__Collected data__.
(** The bytes [encrypt_for_peer] produces for a peer's public key are
    the ones that peer's [_decrypt_asymmetric] reads. *)
Lemma peer_ciphertext_decrypts
  (peer : t L) (priv : PrivKey) (e : entropy) (b : bytes) :
  private_key peer = Some priv ->
  exists c e',
    (if bool_decide (190 < length b)%nat
     then _hybrid_encrypt_for_peer e b (public_key_of priv)
     else let '(seed, e) := urandom 32 e in
          (rsa_encrypt (public_key_of priv) seed b, e)) = (Ok c, e')
    /\ _decrypt_asymmetric peer c = Ok b.
Proof.
  intros Hpriv. unfold _decrypt_asymmetric. rewrite Hpriv.
  case_bool_decide as Hsize.
  - unfold _hybrid_encrypt_for_peer.
    destruct (urandom 32 e) as [aes_key e1] eqn:Hk.
    destruct (urandom 16 e1) as [iv e2] eqn:Hi.
    assert (Hklen : length aes_key = 32%nat)
      by (pose proof (urandom_length 32 e) as H; now rewrite Hk in H).
    assert (Hilen : length iv = 16%nat)
      by (pose proof (urandom_length 16 e1) as H; now rewrite Hi in H).
    destruct (aes_roundtrip aes_key iv b Hklen Hilen) as [Htag Haes].
    destruct (aes_gcm_encrypt aes_key iv b) as [ciphertext tag].
    cbn [fst snd] in Htag, Haes.
    destruct (urandom 32 e2) as [seed e3].
    destruct (rsa_roundtrip priv seed aes_key) as (wrapped & Hw & Hwlen & Hdec);
      [lia|].
    rewrite Hw.
    assert (Hlen4 : exists len4, to_bytes4 (length wrapped) = Some len4)
      by (rewrite Hwlen; eexists; reflexivity).
    destruct Hlen4 as [len4 Hlen4]. rewrite Hlen4.
    pose proof (to_bytes4_length _ _ Hlen4) as H4.
    eexists _, _. split; [reflexivity|].
    rewrite bool_decide_true by (rewrite !length_app; lia).
    rewrite (CryptoFacts.hybrid_decrypt_layout priv len4 wrapped iv tag
               ciphertext aes_key); auto.
  - destruct (urandom 32 e) as [seed e1].
    destruct (rsa_roundtrip priv seed b) as (c & Hc & Hclen & Hdec); [lia|].
    exists c, e1. split; [now rewrite Hc|].
    rewrite bool_decide_false by lia. exact Hdec.
Qed.

Context {HK : CodecLaws L}.

(** What [decrypt_data] makes of a decrypted text: the parsed JSON value
    when the text parses, the text itself otherwise. *)
Definition parsed (s : string) : plain L :=
  match json_loads s with
  | Some o => PObj o
  | None => PStr s
  end.

(** X15: with encryption on and a 32-byte symmetric key, [decrypt_data]
    undoes [encrypt_data] up to JSON parsing: a dict comes back as the
    parse of its serialization, and a string comes back parsed when it
    happens to be JSON text, as itself otherwise. *)
Theorem encrypt_data_decrypt_data
  (cm : t L) (key : bytes) (e : entropy) (s : string) (o : PyObj) :
  encryption_enabled cm = true ->
  symmetric_key cm = Some key ->
  length key = 32%nat ->
  (exists token,
     fst (encrypt_data cm e (DStr s) Symmetric) = Ok token
     /\ decrypt_data cm token Symmetric = Ok (parsed s))
  /\ (json_dumps o = Ok s ->
      exists token,
        fst (encrypt_data cm e (DDict o) Symmetric) = Ok token
        /\ decrypt_data cm token Symmetric = Ok (parsed s)).
Proof.
  intros Hon Hkey Hlen.
  destruct (symmetric_ciphertext_decrypts cm key e (utf8_encode s) Hkey Hlen)
    as (c & e' & Henc & Hdec).
  assert (Hback : decrypt_data cm (b64encode c) Symmetric = Ok (parsed s)).
  { unfold decrypt_data, parsed. rewrite Hon. cbn [negb].
    rewrite b64_roundtrip, Hdec, utf8_roundtrip.
    now destruct (json_loads s). }
  split.
  - exists (b64encode c). split; [|exact Hback].
    unfold encrypt_data. rewrite Hon. cbn [negb]. now rewrite Henc.
  - intros Hdumps. exists (b64encode c). split; [|exact Hback].
    unfold encrypt_data. rewrite Hon. cbn [negb]. rewrite Hdumps.
    now rewrite Henc.
Qed.

(** X16: what [encrypt_for_peer] produces under a peer's public key,
    that peer's [decrypt_data(..., 'asymmetric')] reads back (parsed
    when it is JSON text), whatever the size of the text; the sender
    needs no key of its own. *)
Theorem encrypt_for_peer_reaches_peer
  (peer : t L) (priv : PrivKey) (e : entropy) (s : string) :
  encryption_enabled peer = true ->
  private_key peer = Some priv ->
  exists token,
    fst (encrypt_for_peer e (DStr s) (public_key_of priv)) = Ok token
    /\ decrypt_data peer token Asymmetric = Ok (parsed s).
Proof.
  intros Hon Hpriv.
  destruct (peer_ciphertext_decrypts peer priv e (utf8_encode s) Hpriv)
    as (c & e' & Henc & Hdec).
  exists (b64encode c). split.
  - unfold encrypt_for_peer. now rewrite Henc.
  - unfold decrypt_data, parsed. rewrite Hon. cbn [negb].
    rewrite b64_roundtrip, Hdec, utf8_roundtrip.
    now destruct (json_loads s).
Qed.
(** * SubjectiveCodexDataSource: the message-processing pipeline

    A shallow embedding of [SubjectiveCodexDataSource.py]: the executable
    locator, the authenticator, the command builder, the event-stream parser
    and [_process_message], followed by the properties of the pipeline.

    Modelling conventions.
    - Text is [string]; a character stands for the Python code point of the
      same number, so the alphabet is U+0000..U+00FF; an escape of the
      decoder for a code point beyond it is kept as a question mark.
    - The operating system (search path, file system, child processes) is a
      record of oracles, [World]; every call of a method may see another one.
    - The adapter instance, [os.environ] and the log are one [State]; methods
      are computations in a state-and-exception monad [M].
    - The configuration has the types its connection form declares: texts
      for the authentication method, the credential, the model, the sandbox
      mode and the working directory, whole seconds for the timeout,
      booleans for the two switches.
    - [os.environ] is a finite map; assigning a variable raises [ValueError]
      when the value holds a NUL character, as [putenv] does on POSIX, and
      succeeds otherwise.
    - Only [Exception] subclasses are modelled ([KeyboardInterrupt] and
      [SystemExit] are not), and the logger never fails.
    - The limits of the interpreter are not modelled: [str] and [json.loads]
      are taken within the limit on the digits of an integer and within the
      recursion limit, where [str] returns and [json.loads] either returns
      or raises [JSONDecodeError]. *)

From Stdlib Require Import ZArith Ascii Bool Lia.
From stdpp Require Import base option list strings gmap pretty.

#[local] Set Warnings "-register-all".

Local Open Scope Z_scope.
Local Open Scope list_scope.
Local Open Scope stdpp_scope.

(** ** Text primitives of Python's [str] *)

Module Text.

Definition code (c : ascii) : N := N_of_ascii c.

Definition nl : ascii := "010"%char.
Definition dquote : ascii := "034"%char.
Definition squote : ascii := "039"%char.
Definition backslash : ascii := "092"%char.

Definition newline : string := String nl EmptyString.

(** [bool(s)] for a [str]: the empty text is false. *)
Definition truthy (s : string) : bool :=
  match s with EmptyString => false | String _ _ => true end.

(** [str.isspace] on one character of the alphabet. *)
Definition isspace (c : ascii) : bool :=
  let n := code c in
  ((9 <=? n) && (n <=? 13) || (28 <=? n) && (n <=? 32)
   || (n =? 133) || (n =? 160))%N.

Fixpoint lstrip (s : string) : string :=
  match s with
  | EmptyString => EmptyString
  | String c r => if isspace c then lstrip r else s
  end.

Definition rstrip (s : string) : string := String.rev (lstrip (String.rev s)).

(** [s.strip()] *)
Definition strip (s : string) : string := rstrip (lstrip s).

(** [s.split(sep)] for a one-character separator: never the empty list. *)
Fixpoint split (sep : ascii) (s : string) : list string :=
  match s with
  | EmptyString => [EmptyString]
  | String c r =>
      if Ascii.eqb c sep then EmptyString :: split sep r
      else match split sep r with
           | h :: t => String c h :: t
           | [] => [String c EmptyString]
           end
  end.

(** [sep.join(parts)] *)
Fixpoint join (sep : string) (parts : list string) : string :=
  match parts with
  | [] => EmptyString
  | [p] => p
  | p :: rest => p +:+ sep +:+ join sep rest
  end.

Fixpoint starts_with (p s : string) : option string :=
  match p, s with
  | EmptyString, _ => Some s
  | String a p', String b s' =>
      if Ascii.eqb a b then starts_with p' s' else None
  | String _ _, EmptyString => None
  end.

Fixpoint contains (c : ascii) (s : string) : bool :=
  match s with
  | EmptyString => false
  | String d r => Ascii.eqb c d || contains c r
  end.

(** Whether a text holds the character U+0000. *)
Definition has_nul (s : string) : bool := contains Ascii.zero s.
(** * AppliedGo/json: the JSON client/server demo, embedded in Rocq.

    The repository holds three revisions of one Go program:
    - the draft      (src/json.go, first document): unexported struct
      fields, the functions [encode] and [decode], a command-line [main];
    - the CLI revision (src/unnamed/part_000): exported fields, the
      handler, [server], [client], and a command-line [main];
    - the final revision (src/json.go, second document): as the CLI
      revision, with [main] starting server and client together.

    The program delegates to Go's standard library ([reflect],
    [strconv], [encoding/json], [net/http]).  The parts of the library
    that the program's behaviour depends on are modelled in the modules
    [Reflect], [Strconv], [Json] and [Http] below, following the library's
    documented algorithms; the program itself is in [Draft], [Cli] and
    [Final]. *)

From Stdlib Require Import Bool Arith ZArith Lia List String Ascii.
From Stdlib Require Import DecimalString SpecFloat.
From Stdlib Require DecimalFacts DecimalPos.
Import ListNotations.
Open Scope string_scope.
Open Scope nat_scope.

(** ** Byte strings

    A Go [string] is a sequence of bytes: [String.string] over 8-bit
    [ascii]. *)

Definition byte_of (c : ascii) : nat := nat_of_ascii c.

(** The double quote (byte 34) and the backslash (byte 92). *)
Definition dquote : ascii := ascii_of_nat 34.
Definition bslash : ascii := ascii_of_nat 92.

(** Literals are written with an apostrophe where the text has a double
    quote; [q] puts the double quotes back. *)
Fixpoint q (s : string) : string :=
  match s with
  | EmptyString => EmptyString
  | String c s' => String (if Ascii.eqb c "'" then dquote else c) (q s')
  end.

(** [s[n:]] *)
Fixpoint drop (n : nat) (s : string) : string :=
  match n, s with
  | O, _ => s
  | S _, EmptyString => EmptyString
  | S n', String _ s' => drop n' s'
  end.

(** [s[:n]] *)
Fixpoint take (n : nat) (s : string) : string :=
  match n, s with
  | O, _ => EmptyString
  | S _, EmptyString => EmptyString
  | S n', String c s' => String c (take n' s')
  end.

(** [s[i]], when [i < len(s)] *)
Definition at_ (s : string) (i : nat) : option ascii := String.get i s.

Definition is_byte (c : ascii) (o : option ascii) : bool :=
  match o with
  | Some d => Ascii.eqb c d
  | None => false
  end.

(** Length of the longest prefix whose bytes satisfy [p]. *)
Fixpoint span_len (p : ascii -> bool) (s : string) : nat :=
  match s with
  | EmptyString => 0
  | String c s' => if p c then S (span_len p s') else 0
  end.

Module Strconv.

(** [strconv.Unquote] restricted to interpreted string literals in double
    quotes.  The escapes for backslash, double quote, newline, carriage
    return and tab are interpreted; any other backslash sequence, a raw
    newline or a raw double quote inside the literal is a syntax error
    ([None]).  The struct tags of this program never reach [Unquote]
    (see [program_tags_unreadable]). *)
Fixpoint unquote_body (esc : bool) (s : string) : option string :=
  let cons_to (r : ascii) (o : option string) :=
    match o with
    | Some t => Some (String r t)
    | None => None
    end in
  match s with
  | EmptyString => None
  | String c s' =>
      if esc then
        if Ascii.eqb c bslash then cons_to bslash (unquote_body false s')
        else if Ascii.eqb c dquote then cons_to dquote (unquote_body false s')
        else if Ascii.eqb c "n" then cons_to "010"%char (unquote_body false s')
        else if Ascii.eqb c "r" then cons_to "013"%char (unquote_body false s')
        else if Ascii.eqb c "t" then cons_to "009"%char (unquote_body false s')
        else None
      else if Ascii.eqb c dquote then
        match s' with
        | EmptyString => Some EmptyString
        | _ => None
        end
      else if Ascii.eqb c "010" then None
      else if Ascii.eqb c bslash then unquote_body true s'
      else cons_to c (unquote_body false s')
  end.

Definition Unquote (s : string) : option string :=
  match s with
  | String c s' => if Ascii.eqb c dquote then unquote_body false s' else None
  | EmptyString => None
  end.

(** *** Integers ([int] is 64 bits wide on the platforms the program is
    built for) *)

Definition digit_val (c : ascii) : option Z :=
  let n := byte_of c in
  if (48 <=? n) && (n <=? 57) then Some (Z.of_nat (n - 48)) else None.

Definition is_digit (c : ascii) : bool :=
  match digit_val c with Some _ => true | None => false end.

Fixpoint digits_value (acc : Z) (s : string) : option Z :=
  match s with
  | EmptyString => Some acc
  | String c s' =>
      match digit_val c with
      | Some d => digits_value (10 * acc + d) s'
      | None => None
      end
  end.
(** The text kept by the substitution of the fingerprint, from either of
    the two shapes the loop can be in: a search about to begin where the
    last match ended, or one place after a delimiter not yet copied. *)
Lemma kept_text_delimiters s : forall fuel start i n,
  (length s + 2 <= fuel + start)%nat ->
  (i <= length s)%nat ->
  start = i
  \/ (start = S i /\ match skipn i s with c :: _ => is_delimiter c = true | [] => True end) ->
  kept_text (sub_pieces fuel (Star true (Chr (none_of "{}(),"))) s start i n)
  = filter is_delimiter (skipn i s).
Proof.
  induction fuel as [|fuel IH]; intros start i n Hf Hi Hshape.
  - (* no fuel: the search would begin past the end *)
    assert (i = length s) by (destruct Hshape as [->|[-> _]]; lia). subst i.
    simpl. rewrite skipn_all. reflexivity.
  - rewrite sub_pieces_unfold.
    destruct (Nat.le_gt_cases start (length s)) as [Hs|Hs].
    2:{ rewrite search_at_beyond by exact Hs.
        assert (i = length s) by (destruct Hshape as [->|[-> _]]; lia). subst i.
        unfold kept_text. simpl. rewrite skipn_all. reflexivity. }
    rewrite search_at_star by exact Hs.
    destruct (span_spec (none_of "{}(),") (skipn start s)) as (S1 & S2 & S3).
    set (run := fst (span (none_of "{}(),") (skipn start s))) in *.
    set (after := snd (span (none_of "{}(),") (skipn start s))) in *.
    cbv [m_start m_end].
    assert (Hafter : skipn (start + length run) s = after).
    { rewrite Nat.add_comm, <- skipn_skipn, S1. apply skipn_length_app. }
    assert (Hlen : (start + length run <= length s)%nat).
    { apply (f_equal (@length _)) in S1. rewrite length_skipn, length_app in S1. lia. }
    assert (Hdelim : match after with c :: _ => is_delimiter c = true | [] => True end).
    { destruct after as [|c t]; [exact I|]. rewrite not_delimiter in S3.
      destruct (is_delimiter c); [reflexivity|discriminate]. }
    destruct Hshape as [->|[-> Hc]].
    + (* the search begins where the last match ended *)
      destruct run as [|c0 run0] eqn:Erun.
      * (* an empty match *)
        rewrite Nat.add_0_r, !Nat.eqb_refl. rewrite Nat.add_0_r in Hafter.
        simpl andb. destruct (0 <? n)%nat.
        -- unfold kept_text. simpl. rewrite substr_same. simpl.
           apply (IH (S i) i n); [lia|exact Hi|].
           right. split; [reflexivity|]. rewrite Hafter. exact Hdelim.
        -- unfold kept_text. simpl. rewrite substr_same. simpl.
           apply (IH (S i) i (S n)); [lia|exact Hi|].
           right. split; [reflexivity|]. rewrite Hafter. exact Hdelim.
      * rewrite <- Erun in *.
        assert (Hpos : (0 < length run)%nat) by (rewrite Erun; simpl; lia).
        replace ((i =? i)%nat && (i =? i + length run)%nat) with false
          by (symmetry; apply andb_false_iff; right; apply Nat.eqb_neq; lia).
        replace (i + length run =? i)%nat with false by (symmetry; apply Nat.eqb_neq; lia).
        unfold kept_text. simpl. rewrite substr_same. simpl.
        fold (kept_text (sub_pieces fuel (Star true (Chr (none_of "{}(),"))) s
                           (i + length run) (i + length run) (S n))).
        rewrite (IH (i + length run)%nat (i + length run)%nat (S n)); [|lia|exact Hlen|left; reflexivity].
        rewrite Hafter, S1. symmetry. apply filter_app_free.
        rewrite <- S2. apply forallb_same. intros c. rewrite not_delimiter. reflexivity.
    + (* one place after a delimiter that is still to be copied *)
      destruct (skipn i s) as [|j t] eqn:Ei.
      { exfalso. apply (f_equal (@length _)) in Ei. rewrite length_skipn in Ei. simpl in Ei. lia. }
      assert (Ht : skipn (S i) s = t).
      { apply skipn_cons_nth in Ei. tauto. }
      replace ((i =? S i)%nat) with false by (symmetry; apply Nat.eqb_neq; lia).
      simpl andb. cbv iota.
      unfold kept_text. simpl. rewrite (substr_one _ _ _ _ Ei). simpl.
      rewrite Hc. f_equal.
      destruct run as [|c0 run0] eqn:Erun.
      * rewrite Nat.add_0_r, Nat.eqb_refl. rewrite Nat.add_0_r in Hafter.
        fold (kept_text (sub_pieces fuel (Star true (Chr (none_of "{}(),"))) s
                           (S (S i)) (S i) (S n))).
        rewrite (IH (S (S i)) (S i) (S n)); [rewrite Ht; reflexivity|lia|exact Hs|].
        right. split; [reflexivity|]. rewrite Hafter. exact Hdelim.
      * rewrite <- Erun in *.
        assert (Hpos : (0 < length run)%nat) by (rewrite Erun; simpl; lia).
        replace (i + length run =? i)%nat with false by (symmetry; apply Nat.eqb_neq; lia).
        fold (kept_text (sub_pieces fuel (Star true (Chr (none_of "{}(),"))) s
                           (S (i + length run)) (S (i + length run)) (S n))).
        rewrite (IH (S (i + length run)) (S (i + length run)) (S n));
          [|lia|exact Hlen|left; reflexivity].
        change (S (i + length run)) with (S i + length run)%nat.
        rewrite Hafter, <- Ht, S1. symmetry. apply filter_app_free.
        rewrite <- S2. apply forallb_same. intros c. rewrite not_delimiter. reflexivity.
Qed.

(** [fingerprint] keeps the delimiters of a line and nothing else. *)
Lemma fingerprint_filter line : fingerprint line = filter is_delimiter line.
Proof.
  unfold fingerprint. rewrite re_sub_kept. unfold pieces.
  rewrite (kept_text_delimiters line (S (S (length line))) 0 0 0); [reflexivity|lia|lia|auto].
Qed.

(** ** One turn of the aligner on two lines *)

Lemma py_find_after a g j r :
  ~ In j g -> py_find (a ++ g ++ j :: r) [j] (len a) = len a + len g.
Proof.
  intros H. unfold py_find. pose proof (len_nonneg a) as Ha.
  pose proof (len_nonneg (g ++ j :: r)) as Hb.
  replace (len a <? 0) with false by (symmetry; apply Z.ltb_ge; lia).
  rewrite len_app.
  replace (len a + len (g ++ j :: r) <? len a) with false by (symmetry; apply Z.ltb_ge; lia).
  unfold len at 1. rewrite Nat2Z.id, skipn_length_app, find_at_char_first by exact H.
  reflexivity.
Qed.

Lemma slice_to_app a b : slice_to (a ++ b) (len a) = a.
Proof.
  unfold len. rewrite slice_to_firstn by (rewrite length_app; lia).
  apply firstn_length_app.
Qed.

Lemma pad_after_app a b n :
  pad_after (a ++ b) (len a - 1) n = a ++ repeat SP (Z.to_nat n) ++ b.
Proof.
  unfold pad_after. replace (len a - 1 + 1) with (len a) by lia.
  rewrite slice_to_app, slice_from_app. reflexivity.
Qed.

Lemma len_repeat c n : len (repeat c n) = Z.of_nat n.
Proof. unfold len. rewrite repeat_length. reflexivity. Qed.

Lemma free_not_in j g :
  is_delimiter j = true -> forallb (none_of "{}(),") g = true -> ~ In j g.
Proof.
  intros Hj Hg Hin. rewrite forallb_forall in Hg. apply Hg in Hin.
  rewrite not_delimiter, Hj in Hin. discriminate.
Qed.

(** One turn of [for j in ...]: both [j] come to stand in the column of the
    one further right. *)
Lemma align_char_step done0 done1 g0 g1 j r0 r1 :
  length done0 = length done1 -> ~ In j g0 -> ~ In j g1 ->
  align_char (done0 ++ g0 ++ j :: r0, done1 ++ g1 ++ j :: r1, len done0 - 1) j
  = ((done0 ++ repeat SP (length g1 - length g0) ++ g0 ++ [j]) ++ r0,
     (done1 ++ repeat SP (length g0 - length g1) ++ g1 ++ [j]) ++ r1,
     len (done0 ++ repeat SP (length g1 - length g0) ++ g0 ++ [j]) - 1).
Proof.
  intros Hlen H0 H1. unfold align_char.
  assert (Hl : len done1 = len done0) by (unfold len; rewrite Hlen; reflexivity).
  replace (len done0 - 1 + 1) with (len done0) by lia.
  pose proof (py_find_after done0 g0 j r0 H0) as P0.
  pose proof (py_find_after done1 g1 j r1 H1) as P1.
  assert (Q0 : forall n, pad_after (done0 ++ g0 ++ j :: r0) (len done0 - 1) n
                         = done0 ++ repeat SP (Z.to_nat n) ++ g0 ++ j :: r0)
    by (intros n; apply pad_after_app).
  assert (Q1 : forall n, pad_after (done1 ++ g1 ++ j :: r1) (len done0 - 1) n
                         = done1 ++ repeat SP (Z.to_nat n) ++ g1 ++ j :: r1)
    by (intros n; rewrite <- Hl; apply pad_after_app).
  rewrite Hl in P1. rewrite P0, P1, Q0, Q1.
  rewrite !len_app, len_repeat. unfold len. simpl length.
  rewrite <- !app_assoc. simpl app.
  destruct (Nat.lt_trichotomy (length g0) (length g1)) as [H|[H|H]].
  - replace (Z.of_nat (length done0) + Z.of_nat (length g0)
             <? Z.of_nat (length done0) + Z.of_nat (length g1)) with true
      by (symmetry; apply Z.ltb_lt; lia).
    replace (Z.of_nat (length done0) + Z.of_nat (length g1)
             <? Z.of_nat (length done0) + Z.of_nat (length g0)) with false
      by (symmetry; apply Z.ltb_ge; lia).
    replace (length g0 - length g1)%nat with 0%nat by lia.
    replace (Z.to_nat (Z.of_nat (length done0) + Z.of_nat (length g1)
                       - (Z.of_nat (length done0) + Z.of_nat (length g0))))
      with (length g1 - length g0)%nat by lia.
    simpl. f_equal. lia.
  - replace (Z.of_nat (length done0) + Z.of_nat (length g0)
             <? Z.of_nat (length done0) + Z.of_nat (length g1)) with false
      by (symmetry; apply Z.ltb_ge; lia).
    replace (Z.of_nat (length done0) + Z.of_nat (length g1)
             <? Z.of_nat (length done0) + Z.of_nat (length g0)) with false
      by (symmetry; apply Z.ltb_ge; lia).
    replace (length g0 - length g1)%nat with 0%nat by lia.
    replace (length g1 - length g0)%nat with 0%nat by lia.
    simpl. f_equal. lia.
  - replace (Z.of_nat (length done0) + Z.of_nat (length g0)
             <? Z.of_nat (length done0) + Z.of_nat (length g1)) with false
      by (symmetry; apply Z.ltb_ge; lia).
    replace (Z.of_nat (length done0) + Z.of_nat (length g1)
             <? Z.of_nat (length done0) + Z.of_nat (length g0)) with true
      by (symmetry; apply Z.ltb_lt; lia).
    replace (length g1 - length g0)%nat with 0%nat by lia.
    replace (Z.to_nat (Z.of_nat (length done0) + Z.of_nat (length g0)
                       - (Z.of_nat (length done0) + Z.of_nat (length g1))))
      with (length g0 - length g1)%nat by lia.
    simpl. f_equal. lia.
Qed.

__Exercise details__. Go through the entries above and pull out each line with "either" in it.

__Your solution__.
      recursion limit, where [str] returns and [json.loads] either returns
(** The text kept by the substitution of the fingerprint, from either of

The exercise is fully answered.